Incidents of mumps jumped 15-fold in the last year, it was revealed tonight.
Health chiefs said many older teenagers have not been given the full double dose of the MMR vaccine, leading to an outbreak in schools and universities across the country.
Since the beginning of the year there were 1,957 incidents compared with 128 in the same period in 2008.
The Health Service Executive is offering post-junior cert children a free dose of the MMR vaccine to help ward off the debilitating illness, which could lead to meningitis.
Dr Brenda Corcoran, HSE national immunisation office, said: “This outbreak is happening because there are lots of older teenagers who have not had two doses of MMR vaccine and so are at risk of getting mumps.
“Outbreaks of mumps have been reported in secondary schools, colleges, universities, and sports clubs – that’s why we’ve decided to offer this group a dose of MMR.
“It will protect them now, and when they leave school.”

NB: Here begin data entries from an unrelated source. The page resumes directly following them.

(** * MOS-6502 emulator: a shallow embedding of the CPU core, the memory
    devices, the opcode table and the assembler's instruction emitter,
    with the properties checked against them.

    Conventions of the embedding.
    - [byte] (uint8_t), [word] (uint16_t) and [int] values are integers in
      [Z]; every store into a [byte] or [word] variable writes the
      truncation out with [to_byte] or [to_word].
    - [fast_byte] (uint_fast8_t) is taken to be 8 bits wide, as it is with
      the MSVC and glibc headers.
    - [union address] overlays [value] with [{record; page}]; the host is
      little-endian, so [record] is the low byte and [page] the high byte.
    - The scoped enums [Instruction] and [AddressMode] live in modules of
      the same name, as both have members called [INX] and [INY].
    - Methods of a class are functions in a module named after the class.
      Methods of [CPU] are computations in a state monad over the CPU
      object; the bus and the memory are part of that state.
    - Diagnostics written to std::cout and std::cerr are not modelled. *)

From Stdlib Require Import ZArith Lia Bool List.
From stdpp Require Import base option list gmap.
From stdpp Require Import strings.

Local Open Scope Z_scope.

(** ** types.h *)

(** [static_cast<byte>] and [static_cast<word>] of an integer. *)
Definition to_byte (z : Z) : Z := z mod 256.
Definition to_word (z : Z) : Z := z mod 65536.

(** Conversion of an integer to [bool], as in [if (x)] or in passing an
    [int] to a [bool] parameter. *)
Definition nonzero (z : Z) : bool := negb (z =? 0).

Module address.
(** [union address { word value; struct { byte record; byte page; }; }].
    An address is kept as its [value]. *)
Definition t := Z.

(** [address(int val) : value(val)] *)
Definition of_int (val : Z) : t := to_word val.

(** [address(byte page, byte record)] *)
Definition make (page record : Z) : t :=
  Z.lor (Z.shiftl (to_byte page) 8) (to_byte record).

Definition value (a : t) : Z := a.
Definition record (a : t) : Z := Z.land a 0xFF.
Definition page (a : t) : Z := Z.land (Z.shiftr a 8) 0xFF.
End address.

(** ** utils.h *)

Definition KB : Z := 0x400.
Definition MAKE_KB (n : Z) : Z := n * KB.

Definition MAKE_WORD (low high : Z) : Z := Z.lor (Z.shiftl high 8) low.
Definition GET_HIGH_BYTE (val : Z) : Z := Z.land (Z.shiftr val 8) 0xFF.
Definition GET_LOW_BYTE (val : Z) : Z := Z.land val 0xFF.
Definition IS_NEGATIVE (val : Z) : Z := Z.land val 0x80.

Definition ADDRESS_STACK : Z := 0x0100.
Definition ADDRESS_NMI_VECTOR : Z := 0xFFFA.
Definition ADDRESS_RESET_VECTOR : Z := 0xFFFC.
Definition ADDRESS_IRQ_VECTOR : Z := 0xFFFE.

(** ** instructions.h *)

Module AddressMode.
Inductive t : Set :=
| ILL | ABS | ABX | ABY | ACC | IMM | IMP | IND | INX | INY | REL
| ZPG | ZPX | ZPY.

Definition eqb (a b : t) : bool :=
  match a, b with
  | ILL, ILL | ABS, ABS | ABX, ABX | ABY, ABY | ACC, ACC | IMM, IMM
  | IMP, IMP | IND, IND | INX, INX | INY, INY | REL, REL | ZPG, ZPG
  | ZPX, ZPX | ZPY, ZPY => true
  | _, _ => false
  end.
End AddressMode.

Module Instruction.
Inductive t : Set :=
| ILL
| ADC | AND | ASL | BCC | BCS | BEQ | BIT | BMI | BNE | BPL | BRK | BVC
| BVS | CLC | CLD | CLI | CLV | CMP | CPX | CPY | DEC | DEX | DEY | EOR
| INC | INX | INY | JMP | JSR | LDA | LDX | LDY | LSR | NOP | ORA | PHA
| PHP | PLA | PLP | ROL | ROR | RTI | RTS | SBC | SEC | SED | SEI | STA
| STX | STY | TAX | TAY | TSX | TXA | TXS | TYA.

(** The enumerator's value, [static_cast<byte>(inst)]. *)
Definition to_Z (i : t) : Z :=
  match i with
  | ILL => 0
  | ADC => 1 | AND => 2 | ASL => 3 | BCC => 4 | BCS => 5 | BEQ => 6
  | BIT => 7 | BMI => 8 | BNE => 9 | BPL => 10 | BRK => 11 | BVC => 12
  | BVS => 13 | CLC => 14 | CLD => 15 | CLI => 16 | CLV => 17 | CMP => 18
  | CPX => 19 | CPY => 20 | DEC => 21 | DEX => 22 | DEY => 23 | EOR => 24
  | INC => 25 | INX => 26 | INY => 27 | JMP => 28 | JSR => 29 | LDA => 30
  | LDX => 31 | LDY => 32 | LSR => 33 | NOP => 34 | ORA => 35 | PHA => 36
  | PHP => 37 | PLA => 38 | PLP => 39 | ROL => 40 | ROR => 41 | RTI => 42
  | RTS => 43 | SBC => 44 | SEC => 45 | SED => 46 | SEI => 47 | STA => 48
  | STX => 49 | STY => 50 | TAX => 51 | TAY => 52 | TSX => 53 | TXA => 54
  | TXS => 55 | TYA => 56
  end.

Definition eqb (a b : t) : bool := to_Z a =? to_Z b.
End Instruction.

Definition INSTR_MNMUEMONIC_SIZE : Z := 57.

Record InstructionDetail : Set := row {
  opCode : Z;
  instruction : Instruction.t;
  addressing : AddressMode.t;
  bytesUsed : Z;
  minCycles : Z;
  variableCycles : bool
}.

(** [constexpr fast_byte MAX_INSTRUCTIONS = 255;] *)
Definition MAX_INSTRUCTIONS : Z := 255.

Mumps is an acute viral illness that causes fever, headache and painful, swollen salivary glands.
Sufferers can miss up to two weeks from school or work as the illness requires quarantine or isolation.
Generally complications are mild but mumps can cause meningitis, deafness or inflammation of the pancreas or testicles.
Teams from HSE Public Health Departments and Local Health Offices will contact second level schools across the country this week to schedule immunisation clinics at the schools.
The vaccine will be given to Transition 5th and 6th year students before the summer break.
Recent studies estimate that one dose of MMR is around 80% effective and estimates for two doses of MMR range from 88-95% effective in preventing the illness.
Health chiefs said if a young person’s MMR history is not known, an extra dose of MMR will do no harm and could offer valuable protection against mumps.